One of the reasons I love stopping at Mother Flight Farm in the Skagit Valley is that Charlotte, one of the owners, always has interesting bits of information, stories and recipes to share. Last weekend we heard the story of LaVonne’s beans, a gorgeous heirloom variety that seems to be related to the scarlet runner with 12 foot vines and reddish flowers.
The story goes that LaVonne’s family were farmers somewhere in the Midwest. Sometime around this time of year, they harvested their potatoes and spread them out in the barn to cure. Once their work was done, they loaded up the kids and went into town to buy some new school clothes. When they returned home, all the potatoes had vanished. Feeling betrayed and suspecting that it must have been a neighbor or someone who knew the family well, they sold the farm and moved across the country to Concrete, WA. LaVonne packed up her favorite beans to use as seeds and some of them ended up on Mother Flight Farm. Charlotte says that everyone loves them and I can’t help but think beyond their striking physical beauty, knowing the story makes them even more special.
LaVonne’s beans are bigger and meatier than your normal bean — about the size of fully mature favas. Not that I know for sure that size has anything to do with “potency” but after a run-in with a pot of lentil soup a week ago, I decided not to take any chances and soaked the daylights out of them. They sat on the counter in a bowl covered with cold water for two days. Charlotte soaks her beans almost to the point of sprouting but one day should be sufficient, especially if you change the water once or twice. Drain off the soaking water before cooking.
I bought fully dried beans but fresh beans are also available this time of year. You can soak them too — overnight or even a few hours should be plenty, depending on their freshness. Adding fennel seeds, ginger, a bay leaf or a strip of kombu (seaweed) to the cooking water is said to increase digestibility while giving flavor and nutrients. Alkaline-rich greens, like spinach can help balance the negative effects of beans, just mix some in right before serving.
My favorite method of cooking beans is based on a Tuscan recipe, I started using years ago from the Union Square Cafe Cookbook. Once the beans are tender, you cook them even longer in a skillet with garlic and some of the cooking liquid. Cheese and herbs are added at the end for the ultimate bean-lover’s side dish or appetizer.
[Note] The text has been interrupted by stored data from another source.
(* ===== verification/GameMessages.v ===== *)
(** * Messages of the game's actors, and results as effects

    [src/include/snf/adapter/game_payloads.hpp]: what the player, zone and room
    actors of a worker tell each other, and [src/src/adapter/to_effects.cpp]:
    what the worker is asked to do for the result of a turn.  An [ActorEnvelope]
    is the message; the bytes it is charged, which depend on the sizes of the
    C++ types, stay a parameter of the worker ([chargedBytes]).

    [EffectBatch::push] throws when a batch is full, so that a batch is built in
    the option monad. *)

From S2P Require Import Prelude FrameCodec Identity Skills Arena Zone RoomTypes Player Actor Encoder.

(** ** Messages *)

Inductive WorkflowStep :=
| StepNone | ZoneEnter | ZoneMove | ZoneLeave | RoomJoinStep1_JoinRoom | RoomJoinStep2_LeaveZone | RoomReturnStep1_ZoneEnter
| RoomTerminalNotification | CrossZoneLeaveSource | CrossZoneEnterTarget | CrossZoneRestoreSource | CleanupZone | CleanupRoom.

#[export] Instance WorkflowStep_eq_dec : EqDecision WorkflowStep.
Proof. solve_decision. Defined.

Record RoomMembership := mkMembership { membership_incarnation : ActorIncarnation; membership_sequence : Z }.

#[export] Instance RoomMembership_eq_dec : EqDecision RoomMembership.
Proof. solve_decision. Defined.

Record WorkflowReplyTo := mkReplyTo {
  rt_player : PlayerId;
  rt_generation : ConnectionGeneration;
  rt_correlation : Z;
  rt_step : WorkflowStep;
  rt_route_epoch : Z;
  rt_request_id : Z
}.

Inductive ZoneRequest := EnterZoneRequest (zone : ZoneId) (position : ZonePosition) | MoveRequest (position : ZonePosition) | LeaveRequest.

Inductive RoomRequest :=
| RoomJoinRequest (room : RoomId)
| BattleStartRequest (room : RoomId)
| RoomLeaveRequest
| UseSkillRequest (room : RoomId) (skill : SkillId) (request_sequence : Z)
| SetMoveIntentRequest (room : RoomId) (direction : MoveDirection) (request_sequence : Z).

Record ZoneOutcome := mkZoneOutcome {
  zo_player : PlayerId;
  zo_generation : ConnectionGeneration;
  zo_correlation : Z;
  zo_step : WorkflowStep;
  zo_zone : ZoneId;
  zo_route_epoch : Z;
  zo_request_id : Z;
  zo_result : ZoneResult
}.

Record RoomOutcome := mkRoomOutcome {
  ro_player : PlayerId;
  ro_generation : ConnectionGeneration;
  ro_correlation : Z;
  ro_step : WorkflowStep;
  ro_room : RoomId;
  ro_request_id : Z;
  ro_result : RoomResult;
  ro_membership : option RoomMembership
}.

Inductive GameMessage :=
| PlayerCommandMessage (connection : option ConnectionRef) (request_id : Z) (command : PlayerCommand)
| ExperienceGrantMessage (grant : StreetExperienceGrant)
| ZoneCommandMessage (connection : option ConnectionRef) (request_id : Z) (command : ZoneCommand) (reply_to : option WorkflowReplyTo)
| ZoneTickMessage (tick : Z)
| RoomCommandMessage (connection : option ConnectionRef) (request_id : Z) (command : RoomCommand) (reply_to : option WorkflowReplyTo)
    (membership : option RoomMembership)
| RoomDeadlineMessage (room : RoomId) (sequence : Z)
| RoomTickMessage (room : RoomId) (tick : Z)
| PingMessage (connection : ConnectionRef) (request_id : Z) (payload : list Z)
| PlayerSaveMessage (player : PlayerId)
| PlayerConnectionClosedMessage (connection : ConnectionRef)
| PlayerZoneRequestMessage (connection : ConnectionRef) (request_id : Z) (request : ZoneRequest)
| ZoneOutcomeMessage (outcome : ZoneOutcome)
| RoomOutcomeMessage (outcome : RoomOutcome)
| PlayerWorkflowTimeoutMessage (correlation_id : Z) (step : WorkflowStep)
| PlayerRoomRequestMessage (connection : ConnectionRef) (request_id : Z) (request : RoomRequest).

Abbreviation GameEffect := (Effect GameMessage).
Abbreviation Batch := (list GameEffect).

Definition player_key (p : PlayerId) : ActorKey := mkActorKey KindPlayer p.
Definition zone_key (z : ZoneId) : ActorKey := mkActorKey KindZone z.
Definition room_key (r : RoomId) : ActorKey := mkActorKey KindRoom r.

(** [batch.push] of each effect in turn. *)
Fixpoint push_all (es : list GameEffect) (batch : Batch) : option Batch :=
  match es with [] => Some batch | e :: rest => batch' ← effects_push e batch; push_all rest batch' end.

(** ** Contexts *)

(** The time of a player's turn is not used. *)
Record PlayerTurnContext := mkPlayerTurn {
  pt_connection : option ConnectionRef;
  pt_request_id : Z;
  pt_player_id : option PlayerId
}.

Record ZoneTurnContext := mkZoneTurn {
  zt_connection : option ConnectionRef;
  zt_request_id : Z;
  zt_zone : ZoneId;
  zt_reply_kind : option ZoneReplyFrameKind;
  zt_now : time_point;
  zt_zone_empty : bool;
  zt_reply_to : option WorkflowReplyTo
}.

Record PreparedRoomTimer := mkPreparedTimer {
  prepared_deadline : time_point;
  prepared_message : GameMessage;
  prepared_reservation : TimerReservation
}.

Record RoomAudienceRoute := mkAudienceRoute {
  route_of : PlayerId;
  route_connection : option ConnectionRef;
  route_membership : option RoomMembership
}.

Record RoomTurnContext := mkRoomTurn {
  rt_connection : option ConnectionRef;
  rt_turn_request_id : Z;
  rt_room : RoomId;
  rt_reply_kind : option RoomReplyFrameKind;
  rt_now : time_point;
  rt_routes : list RoomAudienceRoute;
  rt_reply_to : option WorkflowReplyTo;
  rt_membership : option RoomMembership
}.

(** ** Effects of results *)

Definition toEffects_player (context : PlayerTurnContext) (result : PlayerResult) : option Batch :=
  let join :=
    match room_join result with
    | Some request =>
        [TellActorEffect (room_key (rj_room request))
           (RoomCommandMessage (pt_connection context) (pt_request_id context)
              (JoinRoom (default 0 (pt_player_id context)) (rj_stats request) (rj_equipped_skill_id request)) None None)]
    | None => []
    end in
  let answers :=
    match pt_connection context with
    | Some connection =>
        (fun response => SendFrameEffect connection (encodePlayerResponse response (pt_request_id context)) false) <$> responses result
    | None => []
    end in
  push_all (join ++ answers) [].

Definition zone_outcome (context : ZoneTurnContext) (reply : WorkflowReplyTo) (result : ZoneResult) : ZoneOutcome :=
  mkZoneOutcome (rt_player reply) (rt_generation reply) (rt_correlation reply) (rt_step reply) (zt_zone context) (rt_route_epoch reply)
    (zt_request_id context) result.

Definition toEffects_zone (context : ZoneTurnContext) (result : ZoneResult) : option Batch :=
  let reply :=
    match zt_reply_to context with
    | Some reply => [TellActorEffect (player_key (rt_player reply)) (ZoneOutcomeMessage (zone_outcome context reply result))]
    | None =>
        match zt_connection context, zt_reply_kind context with
        | Some connection, Some kind =>
            [SendFrameEffect connection (encodeZoneReply kind (zt_zone context) result (zt_request_id context)) false]
        | _, _ => []
        end
    end in
  let next :=
    if zt_zone_empty context then [StopActorEffect]
    else match zr_tick_after result with
         | Some tick_after => [ScheduleTimerEffect (after (zt_now context) tick_after) (ZoneTickMessage (u64 (zr_tick result + 1))) None]
         | None => []
         end in
  push_all (reply ++ next) [].

(** [connectionFor]: the first route of the player. *)
Fixpoint routeConnectionFor (routes : list RoomAudienceRoute) (player : PlayerId) : option ConnectionRef :=
  match routes with
  | [] => None
  | route :: rest => if route_of route =? player then route_connection route else routeConnectionFor rest player
  end.

(** The loop that looks for a membership runs to the end: the last route of the
    player counts. *)
Fixpoint membershipFor (routes : list RoomAudienceRoute) (player : PlayerId) (found : option RoomMembership) : option RoomMembership :=
  match routes with
  | [] => found
  | route :: rest => membershipFor rest player (if route_of route =? player then route_membership route else found)
  end.

(** One effect for each of the players that has a connection. *)
Definition for_connected {A} (context : RoomTurnContext) (player : A → PlayerId) (effect : A → ConnectionRef → GameEffect) (l : list A)
    : list GameEffect :=
  omap (fun a => effect a <$> routeConnectionFor (rt_routes context) (player a)) l.

Definition room_outcome (context : RoomTurnContext) (reply : WorkflowReplyTo) (result : RoomResult) : RoomOutcome :=
  mkRoomOutcome (rt_player reply) (rt_generation reply) (rt_correlation reply) (rt_step reply) (rt_room context)
    (rt_turn_request_id context) result (rt_membership context).

Definition terminal_outcome (context : RoomTurnContext) (result : RoomResult) (player : PlayerId) : RoomOutcome :=
  mkRoomOutcome player 0 0 RoomTerminalNotification (rt_room context) 0 result (membershipFor (rt_routes context) player None).

Definition timer_effects (prepared : option PreparedRoomTimer) : list GameEffect :=
  match prepared with
  | Some timer => [ScheduleTimerEffect (prepared_deadline timer) (prepared_message timer) (Some (prepared_reservation timer))]
  | None => []
  end.

Definition room_reply_effects (context : RoomTurnContext) (result : RoomResult) : list GameEffect :=
  match rt_reply_to context with
  | Some reply => [TellActorEffect (player_key (rt_player reply)) (RoomOutcomeMessage (room_outcome context reply result))]
  | None =>
      match rt_connection context, rt_reply_kind context with
      | Some connection, Some kind =>
          [SendFrameEffect connection (encodeRoomReply kind (rt_room context) result (rt_turn_request_id context)) false]
      | _, _ => []
      end
  end.

Definition digest_effects (context : RoomTurnContext) (result : RoomResult) : list GameEffect :=
  if negb (has_value (rr_digest result)) then []
  else
    match encodeBattleDigest result UNSOLICITED_REQUEST_ID with
    | None => for_connected context id (fun _ connection => CloseConnectionEffect connection CloseSlowConsumer false) (rr_audience result)
    | Some frame => for_connected context id (fun _ connection => SendFrameEffect connection frame false) (rr_audience result)
    end.

Definition outcome_frames (context : RoomTurnContext) (result : RoomResult) (outcome : BattleOutcome) : list GameEffect :=
  match outcome with
  | OutcomeCleared =>
      for_connected context grant_player
        (fun grant connection => SendFrameEffect connection (encodeBattleCleared (grant_experience grant) UNSOLICITED_REQUEST_ID) false)
        (rr_grants result)
  | OutcomeFailed =>
      let frame := encodeBattleFailure result UNSOLICITED_REQUEST_ID in
      for_connected context id (fun _ connection => SendFrameEffect connection frame false) (rr_audience result)
  end.

Definition ending_effects (context : RoomTurnContext) (result : RoomResult) : list GameEffect :=
  match rr_outcome result with
  | Some outcome =>
      outcome_frames context result outcome
      ++ ((fun grant => TellActorEffect (player_key (grant_player grant)) (ExperienceGrantMessage grant)) <$> rr_grants result)
      ++ ((fun player => TellActorEffect (player_key player) (RoomOutcomeMessage (terminal_outcome context result player)))
            <$> rr_audience result)
      ++ [StopActorEffect]
  | None =>
      match rr_tick_after result with
      | Some tick_after => [ScheduleTimerEffect (after (rt_now context) tick_after) (RoomTickMessage (rt_room context) 1) None]
      | None => []
      end
  end.

Definition toEffects_room (context : RoomTurnContext) (result : RoomResult) (prepared : option PreparedRoomTimer) : option Batch :=
  push_all (timer_effects prepared ++ room_reply_effects context result ++ digest_effects context result ++ ending_effects context result) [].

(** ** Batches that fit *)

Lemma push_all_app es batch : zlen batch + zlen es <= 64 → push_all es batch = Some (batch ++ es).
Proof.
  revert batch. induction es as [|e es IH]; intros batch Hl; [by rewrite app_nil_r|]. unfold zlen in *. cbn [push_all length] in *.
  unfold effects_push, effects_tryPush. rewrite (proj2 (Z.leb_gt _ _)) by (unfold zlen; lia). cbn [mbind option_bind].
  rewrite IH by (rewrite length_app; cbn; lia). by rewrite <-app_assoc.
Qed.

Lemma push_all_spec es batch : zlen batch <= 64 → push_all es batch = if zlen batch + zlen es <=? 64 then Some (batch ++ es) else None.
Proof.
  intros Hb. destruct (Z.leb_spec (zlen batch + zlen es) 64); [by apply push_all_app|].
  revert batch Hb H. induction es as [|e es IH]; intros batch Hb Hl; unfold zlen in *; cbn [push_all length] in *; [lia|].
  unfold effects_push, effects_tryPush, zlen. destruct (64 <=? Z.of_nat (length batch)) eqn:E; [done|]. cbn [mbind option_bind]. to_prop.
  apply IH; rewrite length_app; cbn; lia.
Qed.

Lemma omap_length_le {A B} (f : A → option B) l : (length (omap f l) <= length l)%nat.
Proof. induction l as [|a l IH]; [done|]. cbn. destruct (f a); cbn; lia. Qed.

(** How many effects a room's turn has. *)
Lemma room_effects_bound context result prepared n :
  (length (rr_audience result) <= n)%nat → (length (rr_grants result) <= n)%nat →
  (length (timer_effects prepared ++ room_reply_effects context result ++ digest_effects context result ++ ending_effects context result)
   <= 3 + 4 * n)%nat.
Proof.
  intros Ha Hg. rewrite !length_app.
  assert (length (timer_effects prepared) <= 1)%nat by (destruct prepared; cbn; lia).
  assert (length (room_reply_effects context result) <= 1)%nat by (unfold room_reply_effects; repeat case_match; cbn; lia).
  assert (length (digest_effects context result) <= n)%nat.
  { unfold digest_effects, for_connected. repeat case_match; cbn; try lia; (etrans; [apply omap_length_le|lia]). }
  assert (length (ending_effects context result) <= 1 + 3 * n)%nat.
  { unfold ending_effects. destruct (rr_outcome result) as [o|]; [|case_match; cbn; lia]. rewrite !length_app, !length_fmap. cbn [length].
    assert (length (outcome_frames context result o) <= n)%nat; [|lia].
    unfold outcome_frames, for_connected. destruct o; (etrans; [apply omap_length_le|lia]). }
  lia.
Qed.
Once the beans are fully cooked (be sure not to add salt until they’re almost done — the skins will toughen), they also make an excellent soup with added broth and vegetables.
Heirloom Bean Recipe
1 C dried heirloom beans
1 t sea salt
1 carrot, cleaned and cut in half lengthwise
1 medium onion, peeled, cut in half and stuck with 2 cloves
1 celery rib
1 bay leaf
1/2 teaspoon fennel seeds
1/3 C extra virgin olive oil
3 or 4 heads minced garlic
1 t each minced rosemary, sage & thyme
1/2 C freshly grated parmesan cheese
Salt & pepper to taste
Cover the beans with cold water and soak overnight (or longer).
Drain beans and place them in a saucepan with cold water to cover by at least 3 inches. Add carrot, celery, onion, bay leaf and fennel seeds.
Bring to a boil, then immediately turn down and simmer for 1 hour, skimming off any foam.
Add salt and continue cooking for 30 minutes more or until beans are completely cooked and tender (Not al dente!!)
Discard vegetables and let beans cool in their cooking liquid.
At this point you can use the beans as is, in a soup or “recooked” with the cooking liquid, garlic, herbs and cheese, as I did.
In a skillet, lightly saute garlic in olive oil.
Add beans to skillet with 1 1/2 C of their cooking liquid.
Bring to a boil, add the minced herbs and about 3/4 of the cheese.
Continue to boil briskly until the liquid reduces to form a sauce about 10-15 minutes. When thickened, add salt & pepper to taste, drizzle with olive oil and sprinkle remaining cheese on top. Pesto also makes a wonderful topping if you have some on hand.
Once LaVonne’s beans are cooked, they lose their pretty pink and purple color and become an earthy brown. They’re delicious and starchy — tasting almost like delicious tiny new potatoes.